第5話
甘くて苦い曲が終わって、店内にはまた別の曲が流れ始める。
(若かったなあ、私)
思って、そんな考えをすぐに打ち消す。
たかだか数年前のことを、そんな言葉でごまかせるわけもなく。今もって私はバイト漬けの日々だし、絶対に失敗できない就職活動に挑み続けている。
ただ、若さだけで片付けることはできないけど。
テーブルに置いたスマホを手に取った。就活サイトを開いて、新着メールをチェックする。
(これはお祈りか。あーでも、良さそうだった会社、エントリーシート通過してる。こっちは最終まで通ってるし……)
あの頃のまま、止まっているわけでもない。
望み通り進学して、それで終わりじゃなかったけど。就職すれば、心配事から解放されるわけでもないけど。
それでもあの時、手の届かないお月様を夢見て、愛にすがって立ち止まるようなことはしなくてよかったと思う。
(智明のことは、傷つけちゃったかな)
だけどあれ以上一緒にいたら、きっともっと傷つくことになった。
住む世界が違うなんていう言葉は好きじゃないし、多分、私と智昭は、ほんの少しのところでズレてしまっただけなのだろうと、今は思うけど。
(でも、やっぱり二人じゃ月には行けなかったよ)
「お待たせいたしました。オリジナルブレンドになります」
コーヒーが運ばれてきて、私はスマホから目を離した。久々の香ばしい香りに一瞬、胸がざわついて。匂いが一番強く記憶と結びついているって本当だなあと、そんなことを考えて意識をそらした。
コーヒーカップに口をつける。コーヒーがほんの少し舌先に触れて、一瞬カップを傾ける手が止まって。

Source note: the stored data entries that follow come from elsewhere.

(** A multisignature script is read back, up to the limit of keys. *)
Lemma multisig_read m ks : 1 <= m <= Z.of_nat (length ks) → m <= MaxMultisigKeys → Forall (λ k, length k = 33%nat) ks →
  Z.of_nat (length ks) < 2 ^ 62 →
  ParseMultiSigContract (multisig_code m ks)
  = Ok (if bool_decide (Z.of_nat (length ks) <= MaxMultisigKeys) then Some (m, ks) else None).
Proof.
  intros Hm Hmax H33 Hn. unfold ParseMultiSigContract, NewContext.
  pose proof (int_instr_ok m ltac:(lia)) as Hi. pose proof (num_read m ltac:(lia)) as Hrm.
  pose proof (int_instr_ok (Z.of_nat (length ks)) ltac:(lia)) as Hi'. pose proof (num_read (Z.of_nat (length ks)) ltac:(lia)) as Hrn.
  pose proof (int_instr_nodata (Z.of_nat (length ks)) ltac:(lia)) as Hnd.
  assert (42 <= length (multisig_code m ks))%nat as H42.
  { unfold multisig_code. destruct H33 as [|k ks Hk _]; [cbn in Hm; lia|].
    change (key_pushes (k :: ks)) with (ibytes PUSHDATA1 k ++ key_pushes ks). rewrite !length_app. unfold int_code, ibytes.
    cbn [length app]. rewrite Hk, length_le_enc. lia. }
  rewrite bool_decide_eq_false_2 by lia.
  set (fuel := S _). assert (length ks < fuel)%nat as Hfuel.
  { unfold fuel, multisig_code. rewrite !length_app. pose proof (length_key_pushes ks). lia. }
  clearbody fuel. unfold multisig_code, int_code. destruct (int_instr m) as [op param]. destruct (int_instr (Z.of_nat (length ks))) as [op' param'].
  cbn [fst snd] in *. destruct Hi as (Hok & _ & _ & _). destruct Hi' as (Hok' & _ & _ & _). set (sys := ibytes SYSCALL _).
  pose proof (next_ibytes 0 [] op param (key_pushes ks ++ ibytes op' param' ++ sys) Hok) as H1. cbn [app length] in H1.
  change (Z.of_nat 0) with 0 in H1. rewrite H1. clear H1. rewrite Hrm. cbn [mbind res_bind].
  rewrite bool_decide_eq_true_2 by lia.
  destruct (keys_read op' param' sys ks Hok' Hnd H33 fuel 0 (ibytes op param) [] Hfuel ltac:(by vm_compute)) as [ip1 H2].
  cbv zeta in H2. change (?a :: ?l) with ([a] ++ l) in H2.
  rewrite H2. cbn [mbind res_bind length Nat.add].
  destruct (decide (Z.of_nat (length ks) <= MaxMultisigKeys)) as [Hk|Hk];
    [rewrite !(bool_decide_eq_true_2 (_ <= MaxMultisigKeys)) by done|by rewrite !(bool_decide_eq_false_2 (_ <= MaxMultisigKeys)) by done].
  cbn [mbind res_bind app]. rewrite bool_decide_eq_false_2 by lia. rewrite Hrn. cbn [mbind res_bind].
  rewrite (bool_decide_eq_true_2 (_ ∧ _)) by lia. rewrite bool_decide_eq_false_2 by (intros E; by apply E).
  pose proof (Next_ibytes ip1 (ibytes op param ++ key_pushes ks ++ ibytes op' param') SYSCALL
    (le_enc 4 (ToID SystemCryptoCheckMultisig)) [] eq_refl) as H3.
  fold sys in H3. rewrite app_nil_r, <- !app_assoc in H3. rewrite H3. clear H3.
  rewrite bool_decide_eq_false_2 by (intros E; by apply E). rewrite le_val_id. rewrite bool_decide_eq_false_2 by (intros E; by apply E).
  cbn [orb]. unfold Next. cbn [c_prog c_nextip]. rewrite bool_decide_eq_true_2 by lia.
  unfold LenInstr. cbn [c_prog c_ip]. rewrite bool_decide_eq_false_2 by (intros E; by apply E).
  by rewrite bool_decide_eq_false_2 by (intros E; by apply E).
Qed.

だけどそのまま、一度もカップを持つ手は降ろさなかった。
休み休みでは、あるけれど。ゆっくりゆっくり、中身をすべて飲み干して。
「にがい」
つぶやいて、カップをソーサーへ置いた。
「ごちそうさまでした」
出て行った金額に、わずかばかりの後悔を感じながら財布をしまう。
(いいの、今日は)
相変わらず贅沢はできないけれど。最近じゃどうしても疲れたときとか、しんどい面接を乗り切ったときとか、ごくたまにカフェでお茶をする余裕が出てきた。
懐の余裕というよりは、多分気持ちのほう。
(やっぱり、若かったのかも)
二年分だけだけど。
少しは、前に進んで。
店を出るとそこはすぐに歩道で、仕事に、人生に忙しい人々が速足で行きかっていた。
――私を月に連れて行って。
雑踏の中で歌を口ずさむ私は、きっと変な目で見られているのだろう。それともみんな、周りの人間を気にする余裕なんてないのかもしれない。
月は相変わらず遠いけれど。
私は何とか、今日も前に向かって歩いていく。